One of the best ways to build wealth (aside of being careful with your spending and saving money for the ‘rainy days’) is doing some smart investing. This allows you to ‘grow your money’ and should be done as soon as possible (thus allowing you to reap better results faster).

Many potential investors are still scared about the entire process, but with careful consideration and planning, this can easily turn into a very lucrative endeavor, allowing you and your family to achieve financial independence.

There are many investment options (shares, properties, fixed interest etc.) that will help you earn money and achieve the financial independence you aim for.

Investing in shares allows you to own a small piece of a publicly listed company, which means you also get a share of its success (take advantage of a capital growth, earn income from the dividends etc.). As the company grows, so does your income.

investing in sharesSure, things do not always go as we had planned, so it’s important to make the right choices and be very well informed, this way most of the companies you’ll invest will be successful. Investments shouldn’t be taken lightly and each decision should be made after a thorough research. When it comes to investing, there’s a lot of money to be made or lost, depending on how well you’ve done your ‘homework’.
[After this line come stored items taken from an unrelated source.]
(* ===== verification/Configurer.v ===== *)
(** [configurer/haproxy/haproxy_configurer.go], [script_runner.go] and
    [configurer/configurer.go]: writing the configuration file and reloading
    HAProxy. *)
From S2P Require Import Prelude GoStrings RoutingTable HAProxyConfig Config OS FileUtils Monitor.
#[local] Open Scope Z_scope.

(** * The interfaces the configurer uses *)

Class ConfigMarshaller := Marshal_text : HAProxyConfig → BackendTLSConfig → string.

(** [ScriptRunner]: the error of a run, given whether the health check has to
    fail and the files the script finds. *)
Record ScriptRunner := mkScriptRunner {
  script_Run : bool → gmap string string → option error
}.

(** ** The command runner

    [exec] is what running a program with an environment gives: its combined
    output and error.  An empty environment is [os/exec]'s nil. *)
Definition runner_env (forceHealthCheckToFail : bool) : list string :=
  if forceHealthCheckToFail then [] ++ ["IS_DRAINING=true"] else [].
Definition CreateCommandRunner (exec : string → list string → gmap string string → string * option error)
    (scriptPath : string) : ScriptRunner :=
  mkScriptRunner (λ forceHealthCheckToFail fs,
    let env := runner_env forceHealthCheckToFail in
    let '(output, err) := exec scriptPath env fs in
    err).

(** * The configurer *)

Record Configurer := mkConfigurer {
  baseConfigFilePath : string;
  configFilePath : string;
  backendTlsCfg : BackendTLSConfig;
  scriptRunner : option ScriptRunner
}.

(** A run of the script: its argument, the files it found, whether the
    monitor was watching, and its error. *)
Record reload := mkReload {
  rl_force : bool;
  rl_files : gmap string string;
  rl_stopWatching : Z;
  rl_error : option error
}.

Record CState := mkCState {
  cs_os : OSState;
  cs_monitor : monitor;
  cs_reloads : list reload
}.

Definition on_os {A} (m : M OSState A) : M CState A :=
  on cs_os (λ os s, mkCState os (cs_monitor s) (cs_reloads s)) m.
Definition on_monitor (f : monitor → monitor) : M CState unit :=
  modify (λ s, mkCState (cs_os s) (f (cs_monitor s)) (cs_reloads s)).

Definition ErrRouterConfigFileNotFound : string := "Configuration file not found".
Definition ErrRouterCAFileNotFound : string := "CA file not found".

(** [path != X && !utils.FileExists(path)], for [X] the empty string. *)
Definition named_missing (path : string) : M OSState bool :=
  if bool_decide (path ≠ "") then b ← FileExists path; mret (negb b) else mret false.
Invest in companies that you know (or have diligently researched), invest in blue-chip companies, that have a history of growth. Be very careful in your research and try to get all the information you can, so that you’ll be successful in your investment endeavors.

  1. Income Shares – often blue-chips that pay a regular dividend. While many have a lower potential for capital growth, they do provide an income to their shareholders. They are ideal for the investors who would accept lower earnings, but don’t like to take on too many risks.
  2. Growth Shares – the potential for a good capital growth is bigger, but they may pay a smaller dividend or none.
  3. Speculative / Short-Term Shares – these are high-risk shares, but they have the biggest potential for a rise or fall in value. Usually these are less established companies, which are preferred by investors who like to take on a risk.

When it comes to investment advice, many agree: you need to diversify. Don’t invest solely in one company or just a type of share, try different approaches and then assess your results to see which worked best for you.

If a type of share is under-performing and you have ‘bid’ everything on it, you’ll clearly have a huge loss. But, if another type is performing well, you will minimize your losses and even gain on the long run.

Anyway, investing in itself is a great way to grow your wealth. It does require more work and research than just saving money, but the results can really be outstanding. Starting investing earlier allows you to gain more knowledge and experience and you will also have more time to grow your money.